Microtubules are usually separated from each other or from adjacent cellular components by a clear space of 10–40 nm. Also, in longitudinal view, an electron-lucent zone is often observed along the sides of the microtubule. These observations suggest that each tubule may be surrounded by a specialized region or layer of material. In certain systems, microtubules show 'arms' projecting from the walls of the tubules at regular intervals along their length.

Figure 7.1
Negatively stained microtubules prepared from brain, showing axially aligned
protofilaments and their substructural periodicity. Scale marker 0.1 m m.

Figure 7.2
Model microtubule, showing in transection the 13 globular
subunits comprising the wall, and in longitudinal view, the
axial displacement of subunits in adjacent protofilaments. From
Bryan (1974) Fedn. Proc. Fedn. Am. Socs. exp. Biol. 33, 152–57,
reproduced by permission of the author and Fedn. Am. Socs. exp. Biol.
Such lateral projections act, in some instances, as cross-bridges between adjacent microtubules. Alternatively, projections can extend from microtubules to adjacent membranes such as the plasmalemma, the nuclear envelope, the endoplasmic reticulum or associated vesicles.
7.1.2—
Background
Eukaryote mitotic spindles are a heterogeneous group of intracellular structures characterized by the presence of anisotropically arranged microtubules. The number of microtubules within the spindle of a given species appears to reflect the mass of the chromosomes, and can vary from a few to several thousand. The highly oriented microtubules are responsible for the weak form-birefringence of the spindle under polarized light and there are natural fluctuations in spindle birefringence during the different phases of mitosis.
Mitotic arrest can be achieved with a variety of physical and chemical agents. Spindle birefringence is also affected by such agents. For example, birefringence in dividing Lilium pollen mother cells is abolished within seconds of exposure to low temperature. Upon return to normal temperatures, spindle birefringence reappears in a few minutes, after which mitosis proceeds normally. Exposure to high hydrostatic pressure causes a similar effect. Chemical agents with antimitotic activity, such as the alkaloids colchicine, podophyllotoxin or vinblastine, also abolish spindle birefringence. The important feature of all these effects is that they are reversible upon removal of the inhibitory agent.
Based on: (a) natural fluctuations in spindle birefringence, (b) reversible effects of inhibitors on both birefringence and mitosis and (c) the findings of many earlier studies that the major components of the spindle are synthesized prior to prophase, Inoué and Sato in 1967 proposed a model in which the spindle is envisaged as a labile structure in dynamic equilibrium with a pool of subunits. Mitosis is thus a process which reflects the sequential assembly and disassembly of different structures to perform different functions.

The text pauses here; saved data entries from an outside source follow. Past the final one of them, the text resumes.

(* ===== verification/Config.v ===== *)
(** * Coordinator configuration

    [coordination/config.go]: the tuneable parameters, their defaults, the
    retention policy derived from them and their validation. *)
From S2P Require Import Prelude Types.

Module Config.

(** [MLSRetentionMode]; any other string falls back to the balanced policy. *)
Definition RetentionStrictSecurity : string := "STRICT_SECURITY".
Definition RetentionBalanced : string := "BALANCED".
Definition RetentionHighAvailability : string := "HIGH_AVAILABILITY".

Record CoordinatorConfig := mkConfig {
  TokenHolderTimeout : duration;
  HeartbeatInterval : duration;
  AnnounceInterval : duration;
  PeerDeadAfter : Z;
  MaxBatchedProposals : Z;
  KeyRotationInterval : duration;
  ReplayThrottleMs : Z;
  MetricsEnabled : bool;
  OfflineSyncEnabled : bool;
  EnvelopeLogTTL : duration;
  EnvelopeLogMaxPerGroup : Z;
  BatchingDelay : duration;
  ViewBootstrapGrace : duration;
  MLSOperationTimeout : duration;
  ApplicationAckTimeout : duration;
  ApplicationDirectRetryLimit : Z;
  RetentionMode : string;
  MaxPastEpochsOverride : Z;
}.

Definition GetMaxPastEpochs (c : CoordinatorConfig) : Z :=
  if MaxPastEpochsOverride c >? 0 then MaxPastEpochsOverride c
  else if str_eqb (RetentionMode c) RetentionStrictSecurity then 0
  else if str_eqb (RetentionMode c) RetentionHighAvailability then 10
  else 3.

Definition GetMaxPastAgeSeconds (c : CoordinatorConfig) : Z :=
  if str_eqb (RetentionMode c) RetentionStrictSecurity then 0
  else if str_eqb (RetentionMode c) RetentionHighAvailability then 3600
  else 300.

Definition DefaultConfig : CoordinatorConfig := {|
  TokenHolderTimeout := 4 * Second;
  HeartbeatInterval := 5 * Second;
  AnnounceInterval := 10 * Second;
  PeerDeadAfter := 3;
  MaxBatchedProposals := 10;
  KeyRotationInterval := 5 * Minute;
  ReplayThrottleMs := 100;
  MetricsEnabled := true;
  OfflineSyncEnabled := true;
  EnvelopeLogTTL := 7 * 24 * Hour;
  EnvelopeLogMaxPerGroup := 10000;
  BatchingDelay := 1 * Second;
  ViewBootstrapGrace := 2 * Second;
  MLSOperationTimeout := 20 * Second;
  ApplicationAckTimeout := 10 * Second;
  ApplicationDirectRetryLimit := 2;
  RetentionMode := RetentionBalanced;
  MaxPastEpochsOverride := 0;
|}.

Definition TestConfig : CoordinatorConfig := {|
  TokenHolderTimeout := 100 * Millisecond;
  HeartbeatInterval := 50 * Millisecond;
  AnnounceInterval := 0;
  PeerDeadAfter := 3;
  MaxBatchedProposals := 10;
  KeyRotationInterval := 0;
  ReplayThrottleMs := 0;
  MetricsEnabled := true;
  OfflineSyncEnabled := true;
  EnvelopeLogTTL := 7 * 24 * Hour;
  EnvelopeLogMaxPerGroup := 10000;
  BatchingDelay := 0;
  ViewBootstrapGrace := 0;
  MLSOperationTimeout := 250 * Millisecond;
  ApplicationAckTimeout := 50 * Millisecond;
  ApplicationDirectRetryLimit := 2;
  RetentionMode := RetentionBalanced;
  MaxPastEpochsOverride := 0;
|}.

(** The error text carries the name of the offending field. *)
Definition invalid (field : string) : option GoError := Some (ErrWrap field ErrInvalidConfig).

(** [Validate]: [None] is the nil error. *)
Definition Validate (c : CoordinatorConfig) : option GoError :=
  if TokenHolderTimeout c <=? 0 then invalid "TokenHolderTimeout"
  else if HeartbeatInterval c <=? 0 then invalid "HeartbeatInterval"
  else if PeerDeadAfter c <? 1 then invalid "PeerDeadAfter"
  else if MaxBatchedProposals c <? 1 then invalid "MaxBatchedProposals"
  else if KeyRotationInterval c <? 0 then invalid "KeyRotationInterval"
  else if AnnounceInterval c <? 0 then invalid "AnnounceInterval"
  else if ReplayThrottleMs c <? 0 then invalid "ReplayThrottleMs"
  else if EnvelopeLogTTL c <? 0 then invalid "EnvelopeLogTTL"
  else if EnvelopeLogMaxPerGroup c <? 1 then invalid "EnvelopeLogMaxPerGroup"
  else if BatchingDelay c <? 0 then invalid "BatchingDelay"
  else if ViewBootstrapGrace c <? 0 then invalid "ViewBootstrapGrace"
  else if MLSOperationTimeout c <=? 0 then invalid "MLSOperationTimeout"
  else if ApplicationAckTimeout c <=? 0 then invalid "ApplicationAckTimeout"
  else if ApplicationDirectRetryLimit c <? 0 then invalid "ApplicationDirectRetryLimit"
  else None.

(** What a validated configuration guarantees the protocol. *)
Record valid (c : CoordinatorConfig) : Prop := {
  valid_holder : 0 < TokenHolderTimeout c;
  valid_heartbeat : 0 < HeartbeatInterval c;
  valid_dead : 1 <= PeerDeadAfter c;
  valid_batch : 1 <= MaxBatchedProposals c;
  valid_rotation : 0 <= KeyRotationInterval c;
  valid_announce : 0 <= AnnounceInterval c;
  valid_throttle : 0 <= ReplayThrottleMs c;
  valid_ttl : 0 <= EnvelopeLogTTL c;
  valid_cap : 1 <= EnvelopeLogMaxPerGroup c;
  valid_delay : 0 <= BatchingDelay c;
  valid_grace : 0 <= ViewBootstrapGrace c;
  valid_mls : 0 < MLSOperationTimeout c;
  valid_ack : 0 < ApplicationAckTimeout c;
  valid_retry : 0 <= ApplicationDirectRetryLimit c;
}.

Lemma Validate_None c : Validate c = None <-> valid c.
Proof.
  unfold Validate. split.
  - intros H. repeat case_match; try discriminate; breflect. constructor; lia.
  - intros []. repeat case_match; breflect; lia || done.
Qed.

Lemma Validate_error c e : Validate c = Some e -> errors_Is e ErrInvalidConfig = true.
Proof. unfold Validate, invalid. repeat case_match; intros [= <-]; reflexivity. Qed.

Lemma GetMaxPastEpochs_range c :
  in_u32 (MaxPastEpochsOverride c) -> in_u32 (GetMaxPastEpochs c).
Proof. unfold GetMaxPastEpochs, in_u32. repeat case_match; lia. Qed.

End Config.
(* ===== verification/Epoch.v ===== *)
(** * Epoch tracking

    [coordination/epoch.go]: classification of an incoming epoch and the
    tracker with its buffer of envelopes from future epochs. *)
From S2P Require Import Prelude Types.

Module Epoch.

(** [ValidateEpoch] *)
Definition ValidateEpoch (msgEpoch localEpoch : Z) : EpochAction :=
  if msgEpoch =? localEpoch then ActionProcess
  else if msgEpoch <? localEpoch then ActionRejectStale
  else ActionBufferFuture.

Record EpochTracker := mkTracker {
  et_epoch : Z;
  et_treeHash : bytes;
  et_futureBuffer : gmap Z (list bytes);
}.

Definition NewEpochTracker (initialEpoch : Z) (treeHash : bytes) : EpochTracker :=
  mkTracker initialEpoch treeHash ∅.

Definition Current (et : EpochTracker) : Z := et_epoch et.
Definition TreeHash (et : EpochTracker) : bytes := et_treeHash et.

(** [Advance]: the buffered envelopes of the new epoch and the tracker with
    every entry at or below the new epoch dropped. *)
Definition Advance (newEpoch : Z) (newTreeHash : bytes) (et : EpochTracker)
  : list bytes * EpochTracker :=
  let buffered := default [] (et_futureBuffer et !! newEpoch) in
  let fb := delete newEpoch (et_futureBuffer et) in
  let fb := filter (fun kv : Z * list bytes => ~ (kv.1 <= newEpoch)) fb in
  (buffered, mkTracker newEpoch newTreeHash fb).

(** [Validate] *)
Definition Validate (msgEpoch : Z) (et : EpochTracker) : EpochAction :=
  ValidateEpoch msgEpoch (et_epoch et).

(** [BufferFuture] *)
Definition BufferFuture (epoch : Z) (raw : bytes) (et : EpochTracker) : EpochTracker :=
  if epoch <=? et_epoch et then et
  else mkTracker (et_epoch et) (et_treeHash et)
         (<[epoch := default [] (et_futureBuffer et !! epoch) ++ [raw]]> (et_futureBuffer et)).

(** [FutureBufferSize] *)
Definition FutureBufferSize (et : EpochTracker) : nat :=
  map_fold (fun _ msgs total => (total + length msgs)%nat) 0%nat (et_futureBuffer et).

(** ** Facts *)

Lemma ValidateEpoch_process m l : ValidateEpoch m l = ActionProcess <-> m = l.
Proof.
  unfold ValidateEpoch. destruct (Z.eqb_spec m l); [done|].
  destruct (Z.ltb_spec m l); naive_solver.
Qed.

Lemma ValidateEpoch_stale m l : ValidateEpoch m l = ActionRejectStale <-> m < l.
Proof.
  unfold ValidateEpoch. destruct (Z.eqb_spec m l); [split; [done|lia]|].
  destruct (Z.ltb_spec m l); naive_solver lia.
Qed.

Lemma ValidateEpoch_future m l : ValidateEpoch m l = ActionBufferFuture <-> l < m.
Proof.
  unfold ValidateEpoch. destruct (Z.eqb_spec m l); [split; [done|lia]|].
  destruct (Z.ltb_spec m l); split; done || lia.
Qed.

Lemma Advance_epoch n th et : et_epoch (snd (Advance n th et)) = n.
Proof. reflexivity. Qed.

Lemma Advance_lookup n th et e :
  et_futureBuffer (snd (Advance n th et)) !! e =
  if decide (n < e) then et_futureBuffer et !! e else None.
Proof.
  unfold Advance; cbn [snd et_futureBuffer]. rewrite map_lookup_filter, lookup_delete.
  destruct (decide (n = e)) as [->|]; simpl; [by rewrite decide_False by lia|].
  destruct (et_futureBuffer et !! e); simpl; [|by case_decide].
  case_guard; case_decide; simpl in *; done || lia.
Qed.

Lemma BufferFuture_epoch e r et : et_epoch (BufferFuture e r et) = et_epoch et.
Proof. unfold BufferFuture. by case_match. Qed.

Lemma BufferFuture_lookup e r et e' :
  et_futureBuffer (BufferFuture e r et) !! e' =
  if decide (et_epoch et < e /\ e = e')
  then Some (default [] (et_futureBuffer et !! e) ++ [r])
  else et_futureBuffer et !! e'.
Proof.
  unfold BufferFuture. destruct (Z.leb_spec e (et_epoch et)).
  - case_decide; [lia|done].
  - simpl. rewrite lookup_insert. repeat case_decide; done || lia.
Qed.

(** The buffer only holds epochs ahead of the current one. *)
Definition tracker_ok (et : EpochTracker) : Prop :=
  forall e msgs, et_futureBuffer et !! e = Some msgs -> et_epoch et < e /\ msgs <> [].

Lemma tracker_ok_new e th : tracker_ok (NewEpochTracker e th).
Proof. intros e' m. simpl. by rewrite lookup_empty. Qed.

Lemma tracker_ok_buffer e r et : tracker_ok et -> tracker_ok (BufferFuture e r et).
Proof.
  intros H e' m. rewrite BufferFuture_lookup, BufferFuture_epoch. case_decide.
  - intros [= <-]. split; [lia|]. by destruct (default _ _).
  - apply H.
Qed.

Lemma tracker_ok_advance n th et : tracker_ok et -> tracker_ok (snd (Advance n th et)).
Proof.
  intros H e' m. rewrite Advance_lookup, Advance_epoch. case_decide; [|done].
  intros Hm. split; [done|]. by eapply H.
Qed.

#[export] Hint Resolve tracker_ok_new tracker_ok_buffer tracker_ok_advance : coord.

(** ** Specification: an arrival-ordered queue of pending envelopes *)

Record queue := mkQueue { q_epoch : Z; q_pending : list (Z * bytes) }.

Definition q_buffer (e : Z) (r : bytes) (q : queue) : queue :=
  if q_epoch q <? e then mkQueue (q_epoch q) (q_pending q ++ [(e, r)]) else q.

Definition q_advance (n : Z) (q : queue) : list bytes * queue :=
  (snd <$> filter (fun p : Z * bytes => p.1 = n) (q_pending q),
   mkQueue n (filter (fun p : Z * bytes => n < p.1) (q_pending q))).

(** The tracker represents the queue: per epoch, the envelopes in order. *)
Definition represents (et : EpochTracker) (q : queue) : Prop :=
  et_epoch et = q_epoch q /\
  forall e, default [] (et_futureBuffer et !! e) = snd <$> filter (fun p : Z * bytes => p.1 = e) (q_pending q).

Lemma represents_buffer e r et q :
  represents et q -> represents (BufferFuture e r et) (q_buffer e r q).
Proof.
  intros [He Hb]. unfold represents. rewrite BufferFuture_epoch. split.
  - unfold q_buffer. by case_match.
  - intros e'. rewrite BufferFuture_lookup. unfold q_buffer.
    destruct (Z.ltb_spec (q_epoch q) e); case_decide as Hc; try (exfalso; lia); simpl.
    + destruct Hc as [_ <-]. rewrite filter_app, fmap_app, Hb. f_equal.
      rewrite filter_cons_True by done. done.
    + rewrite filter_app, fmap_app, Hb. rewrite filter_cons_False, filter_nil by (simpl; lia).
      by rewrite app_nil_r.
    + apply Hb.
Qed.

Lemma represents_advance n th et q :
  represents et q ->
  fst (Advance n th et) = fst (q_advance n q) /\
  represents (snd (Advance n th et)) (snd (q_advance n q)).
Proof.
  intros [He Hb]. split; [apply Hb|]. split; [done|].
  intros e. rewrite Advance_lookup. simpl. rewrite list_filter_filter.
  case_decide; simpl.
  - rewrite Hb. f_equal. apply list_filter_iff. intros [k v]; simpl. lia.
  - clear Hb He. induction (q_pending q) as [|[k v] l IH]; [done|].
    rewrite filter_cons_False by (simpl; lia). apply IH.
Qed.

(** Operations of the tracker's clients and the envelopes they get back. *)
Inductive op := OpBuffer (e : Z) (r : bytes) | OpAdvance (n : Z) (th : bytes).

Definition run_op (o : op) (et : EpochTracker) : list bytes * EpochTracker :=
  match o with
  | OpBuffer e r => ([], BufferFuture e r et)
  | OpAdvance n th => Advance n th et
  end.

Definition spec_op (o : op) (q : queue) : list bytes * queue :=
  match o with
  | OpBuffer e r => ([], q_buffer e r q)
  | OpAdvance n th => q_advance n q
  end.

Fixpoint run_ops {S} (f : op -> S -> list bytes * S) (os : list op) (s : S) : list (list bytes) :=
  match os with
  | [] => []
  | o :: os' => let r := f o s in fst r :: run_ops f os' (snd r)
  end.

(** ** Properties *)

(** C36: Refinement.  For every sequence of [BufferFuture] and [Advance]
    calls the tracker releases the same envelopes, in the same order and at
    the same calls, as a queue that keeps the accepted future envelopes in
    arrival order, hands out those of the epoch that is reached and drops the
    ones that were overtaken: none is lost, duplicated or released early. *)
Theorem epoch_tracker_refines os et q :
  represents et q -> run_ops run_op os et = run_ops spec_op os q.
Proof.
  revert et q. induction os as [|o os IH]; intros et q H; [done|]. simpl.
  destruct o as [e r|n th]; simpl.
  - f_equal. apply IH. by apply represents_buffer.
  - destruct (represents_advance n th et q H) as [H1 H2]. simpl in *. f_equal; [done|]. by apply IH.
Qed.

Lemma epoch_tracker_refines_witness :
  run_ops run_op [OpBuffer 2 [x01]; OpBuffer 1 [x02]; OpBuffer 2 [x03]; OpAdvance 2 []]
    (NewEpochTracker 0 []) = [[]; []; []; [[x01]; [x03]]] /\
  run_ops run_op [OpBuffer 2 [x01]; OpAdvance 2 []] (NewEpochTracker 0 [])
    = run_ops spec_op [OpBuffer 2 [x01]; OpAdvance 2 []] (mkQueue 0 []).
Proof.
  split; [reflexivity|].
  apply (epoch_tracker_refines [OpBuffer 2 [x01]; OpAdvance 2 []] (NewEpochTracker 0 []) (mkQueue 0 [])).
  split; [reflexivity|]. intros e. reflexivity.
Defined.

End Epoch.
(* ===== verification/ActiveView.v ===== *)
(** * Active view

    [coordination/active_view.go]: the online peers of a group with their
    missed-check counters.  A call that fires the [onChange] callback returns
    the member list it passes. *)
From S2P Require Import Prelude Types Config.

Module ActiveView.

Record ActiveView := mkView {
  av_localID : peerID;
  av_members : gmap peerID Z;
}.

Definition NewActiveView (localID : peerID) : ActiveView :=
  mkView localID {[ localID := 0 ]}.

(** [Seed] *)
Definition seed_one (m : gmap peerID Z) (id : peerID) : gmap peerID Z :=
  if str_eqb id "" then m
  else match m !! id with Some _ => m | None => <[id := 0]> m end.

Definition Seed (ids : list peerID) (av : ActiveView) : ActiveView :=
  mkView (av_localID av) (foldl seed_one (av_members av) ids).

(** [sortedMembersLocked] *)
Definition sortedMembersLocked (av : ActiveView) : list peerID :=
  stable_sort str_ltb (map_to_list (av_members av)).*1.

(** [RecordHeartbeat]: whether the peer is new, the argument of [onChange] if
    it fires, the new view. *)
Definition RecordHeartbeat (id : peerID) (av : ActiveView)
  : bool * option (list peerID) * ActiveView :=
  match av_members av !! id with
  | Some _ => (false, None, mkView (av_localID av) (<[id := 0]> (av_members av)))
  | None =>
      let av' := mkView (av_localID av) (<[id := 0]> (av_members av)) in
      (true, Some (sortedMembersLocked av'), av')
  end.

(** One peer's counter after a liveness check: [None] if it is evicted. *)
Definition check_one (cfg : Config.CoordinatorConfig) (local id : peerID) (missed : Z) : option Z :=
  if str_eqb id local then Some missed
  else if missed + 1 >=? Config.PeerDeadAfter cfg then None
  else Some (missed + 1).

(** [CheckLiveness]: the evicted peers (in no particular order), the argument
    of [onChange] if it fires, the new view. *)
Definition CheckLiveness (cfg : Config.CoordinatorConfig) (av : ActiveView)
  : list peerID * option (list peerID) * ActiveView :=
  let m' := map_imap (fun id missed => check_one cfg (av_localID av) id missed) (av_members av) in
  let evicted := (filter (fun kv : peerID * Z => m' !! kv.1 = None) (map_to_list (av_members av))).*1 in
  let av' := mkView (av_localID av) m' in
  (evicted, if is_empty evicted then None else Some (sortedMembersLocked av'), av').

(** [Evict] *)
Definition Evict (id : peerID) (av : ActiveView) : option (list peerID) * ActiveView :=
  if str_eqb id (av_localID av) then (None, av)
  else match av_members av !! id with
       | None => (None, av)
       | Some _ =>
           let av' := mkView (av_localID av) (delete id (av_members av)) in
           (Some (sortedMembersLocked av'), av')
       end.

Definition Members (av : ActiveView) : list peerID := sortedMembersLocked av.
Definition Contains (id : peerID) (av : ActiveView) : bool :=
  match av_members av !! id with Some _ => true | None => false end.
Definition Size (av : ActiveView) : Z := Z.of_nat (size (av_members av)).

(** ** Facts *)

Lemma elem_of_Members id av : id ∈ Members av <-> is_Some (av_members av !! id).
Proof.
  unfold Members, sortedMembersLocked. rewrite stable_sort_elem, list_elem_of_fmap.
  split.
  - intros ([k v] & -> & H%elem_of_map_to_list). by exists v.
  - intros [v H]. exists (id, v). split; [done|]. by apply elem_of_map_to_list.
Qed.

Lemma Members_sorted av : StronglySorted (sort_le str_ltb) (Members av).
Proof. apply stable_sort_sorted. apply _. Qed.

Lemma Members_nodup av : NoDup (Members av).
Proof.
  unfold Members, sortedMembersLocked. rewrite stable_sort_perm.
  apply NoDup_fst_map_to_list.
Qed.

Lemma Members_length av : Z.of_nat (length (Members av)) = Size av.
Proof.
  unfold Members, sortedMembersLocked, Size. rewrite stable_sort_length, length_fmap.
  by rewrite length_map_to_list.
Qed.

(** The member list is a function of the set of members. *)
Lemma Members_ext av av' :
  dom (av_members av) = dom (av_members av') -> Members av = Members av'.
Proof.
  intros H. apply stable_sort_unique; [apply _| |].
  - intros x y _ _. intros. by apply str_ltb_total.
  - apply NoDup_Permutation; [apply NoDup_fst_map_to_list ..|].
    assert (Hd : forall (m : gmap peerID Z) x, x ∈ (map_to_list m).*1 <-> x ∈ dom m).
    { intros m x. rewrite list_elem_of_fmap, elem_of_dom. split.
      - intros ([k v] & -> & Hk%elem_of_map_to_list). by exists v.
      - intros [v Hv]. exists (x, v). split; [done|]. by apply elem_of_map_to_list. }
    intros x. by rewrite !Hd, H.
Qed.

Lemma check_lookup cfg av id :
  av_members (snd (CheckLiveness cfg av)) !! id =
  av_members av !! id ≫= check_one cfg (av_localID av) id.
Proof. unfold CheckLiveness; simpl. apply map_lookup_imap. Qed.

(** ** Invariant *)

(** The local node is present with a zero counter; a remote peer's counter
    stays below the eviction threshold. *)
Definition view_ok (cfg : Config.CoordinatorConfig) (av : ActiveView) : Prop :=
  av_members av !! av_localID av = Some 0 /\
  forall id n, av_members av !! id = Some n -> 0 <= n < Config.PeerDeadAfter cfg.

Section Invariant.
Context (cfg : Config.CoordinatorConfig) (Hcfg : Config.valid cfg).

Lemma view_ok_new id : view_ok cfg (NewActiveView id).
Proof.
  destruct Hcfg. split; simpl; [by rewrite lookup_singleton_eq|].
  intros id' n. rewrite lookup_singleton_Some. intros [_ <-]. lia.
Qed.

Lemma seed_one_ok m id :
  (forall id n, m !! id = Some n -> 0 <= n < Config.PeerDeadAfter cfg) ->
  forall id' n, seed_one m id !! id' = Some n -> 0 <= n < Config.PeerDeadAfter cfg.
Proof.
  intros H id' n. unfold seed_one. case_match; [apply H|].
  destruct (m !! id) eqn:E; [apply H|].
  rewrite lookup_insert_Some. intros [[<- <-]|[_ ?]]; [destruct Hcfg; lia|by eapply H].
Qed.

Lemma seed_one_keep m id k v : m !! k = Some v -> seed_one m id !! k = Some v.
Proof.
  intros H. unfold seed_one. case_match; [done|]. destruct (m !! id) eqn:E; [done|].
  rewrite lookup_insert_ne; [done|]. congruence.
Qed.

Lemma view_ok_seed ids av : view_ok cfg av -> view_ok cfg (Seed ids av).
Proof.
  unfold Seed, view_ok; simpl. generalize (av_members av). generalize (av_localID av).
  intros l. induction ids as [|id ids IH]; intros m [H1 H2]; simpl; [done|].
  apply IH. split; [by apply seed_one_keep|by apply seed_one_ok].
Qed.

Lemma view_ok_heartbeat id av : view_ok cfg av -> view_ok cfg (snd (RecordHeartbeat id av)).
Proof.
  intros [H1 H2]. unfold RecordHeartbeat. destruct (av_members av !! id); simpl;
    (split; simpl;
     [rewrite lookup_insert; by case_decide
     |intros id' n; rewrite lookup_insert_Some;
      intros [[<- <-]|[_ ?]]; [destruct Hcfg; lia|by eapply H2]]).
Qed.

Lemma view_ok_check av : view_ok cfg av -> view_ok cfg (snd (CheckLiveness cfg av)).
Proof.
  intros [H1 H2]. split.
  - rewrite check_lookup. change (av_localID (snd (CheckLiveness cfg av))) with (av_localID av).
    rewrite H1. simpl. unfold check_one. by rewrite str_eqb_refl.
  - intros id n. rewrite check_lookup. intros (m & Hm & Hc)%bind_Some.
    unfold check_one in Hc. specialize (H2 _ _ Hm). rewrite Z.geb_leb in Hc.
    destruct (str_eqb id _); [naive_solver|].
    destruct (Z.leb_spec (Config.PeerDeadAfter cfg) (m + 1)); simplify_eq; lia.
Qed.

Lemma view_ok_evict id av : view_ok cfg av -> view_ok cfg (snd (Evict id av)).
Proof.
  intros [H1 H2]. unfold Evict. destruct (str_eqb id (av_localID av)) eqn:E; [done|].
  apply str_eqb_false in E. destruct (av_members av !! id); [|done].
  split; simpl.
  - by rewrite lookup_delete_ne.
  - intros id' n. rewrite lookup_delete_Some. intros [_ ?]. by eapply H2.
Qed.
End Invariant.

#[export] Hint Resolve view_ok_new view_ok_seed view_ok_heartbeat view_ok_check view_ok_evict : coord.

(** [n] liveness checks in a row. *)
Fixpoint checks (cfg : Config.CoordinatorConfig) (n : nat) (av : ActiveView) : ActiveView :=
  match n with
  | O => av
  | S n' => checks cfg n' (snd (CheckLiveness cfg av))
  end.

Lemma checks_local cfg n av : av_localID (checks cfg n av) = av_localID av.
Proof. revert av. induction n; intros; simpl; [done|]. by rewrite IHn. Qed.

Lemma checks_lookup cfg n av id m :
  id <> av_localID av -> av_members av !! id = Some m ->
  m < Config.PeerDeadAfter cfg ->
  av_members (checks cfg n av) !! id =
  if decide (m + Z.of_nat n < Config.PeerDeadAfter cfg) then Some (m + Z.of_nat n) else None.
Proof.
  intros Hne. revert av m Hne. induction n as [|n IH]; intros av m Hne Hm Hlt.
  - simpl. rewrite decide_True by lia. rewrite Hm. f_equal; lia.
  - cbn [checks]. assert (Hl : str_eqb id (av_localID av) = false) by (by apply str_eqb_false).
    pose proof (check_lookup cfg av id) as Hc. rewrite Hm in Hc. simpl in Hc.
    unfold check_one in Hc. rewrite Hl, Z.geb_leb in Hc.
    destruct (Z.leb_spec (Config.PeerDeadAfter cfg) (m + 1)).
    + rewrite decide_False by lia.
      assert (Hgone : forall k av, av_members av !! id = None -> av_members (checks cfg k av) !! id = None).
      { induction k as [|k IHk]; intros av' Hav; [done|]. simpl. apply IHk.
        change (mkView _ _) with (snd (CheckLiveness cfg av')).
        by rewrite check_lookup, Hav. }
      by apply Hgone.
    + rewrite (IH _ (m + 1)); [|done..].
      replace (m + Z.of_nat (S n)) with (m + 1 + Z.of_nat n) by lia. done.
Qed.

(** ** Properties *)

(** Failure detection.  After [n] liveness checks without a heartbeat a
    remote peer whose counter was reset is still in the view if and only if
    [n] is below [PeerDeadAfter], while the local node is never evicted: the
    detector neither evicts early nor keeps a dead peer. *)
Theorem liveness_eviction_exact cfg av id n :
  Config.valid cfg -> view_ok cfg av -> id <> av_localID av -> Contains id av = true ->
  let av' := checks cfg n (snd (RecordHeartbeat id av)) in
  Contains id av' = bool_decide (Z.of_nat n < Config.PeerDeadAfter cfg) /\
  Contains (av_localID av) av' = true.
Proof.
  intros Hv Hok Hne Hin av'.
  assert (Hok' : view_ok cfg (snd (RecordHeartbeat id av))) by eauto with coord.
  assert (Hloc : av_localID (snd (RecordHeartbeat id av)) = av_localID av).
  { unfold RecordHeartbeat. by destruct (av_members av !! id). }
  assert (H0 : av_members (snd (RecordHeartbeat id av)) !! id = Some 0).
  { unfold RecordHeartbeat. by destruct (av_members av !! id); simpl; rewrite lookup_insert_eq. }
  assert (Hpos : 1 <= Config.PeerDeadAfter cfg) by by destruct Hv.
  split.
  - unfold Contains, av'. rewrite (checks_lookup cfg n _ id 0); [|by rewrite Hloc|done|lia].
    simpl. case_decide; by rewrite ?bool_decide_true, ?bool_decide_false by done.
  - unfold av'. clear Hne Hin H0 av'. revert Hok' Hloc.
    generalize (snd (RecordHeartbeat id av)). induction n as [|n IH]; intros v Hok' Hloc.
    + simpl. unfold Contains. destruct Hok' as [Hl _]. by rewrite <-Hloc, Hl.
    + simpl. apply IH; [|done]. change (mkView _ _) with (snd (CheckLiveness cfg v)).
      by apply view_ok_check.
Qed.

Lemma liveness_eviction_exact_witness :
  let av := Seed ["B"; "C"] (NewActiveView "A") in
  let av' := checks Config.DefaultConfig 3 (snd (RecordHeartbeat "B" av)) in
  Contains "B" av' = false /\ Contains "A" av' = true.
Proof.
  apply (liveness_eviction_exact Config.DefaultConfig (Seed ["B"; "C"] (NewActiveView "A")) "B" 3).
  - by apply Config.Validate_None.
  - apply view_ok_seed; [by apply Config.Validate_None|].
    apply view_ok_new; by apply Config.Validate_None.
  - done.
  - reflexivity.
Defined.

End ActiveView.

Inhibitory agents may act by disrupting the dynamic equilibrium. This model had a profound effect in engendering the concept of certain microtubules being labile structures capable of being polymerized or depolymerized under cellular control (Tilney, 1971).
However, several lines of evidence suggest that there are different classes of microtubules. Morphological variations in arrangement and in associated components have already been briefly described. Perhaps more importantly, microtubules of cilia or flagella are not depolymerized by treatments which reversibly destroy the birefringence of the spindle. Similarly, certain cytoplasmic microtubules of higher plant cells appear to be resistant to anti-mitotic chemicals. The generalization has been made that microtubules be classified as stable, i.e. those in, for example, cilia and flagella, or labile, i.e. cytoplasmic microtubules in many types of animal cells (Margulis, 1973).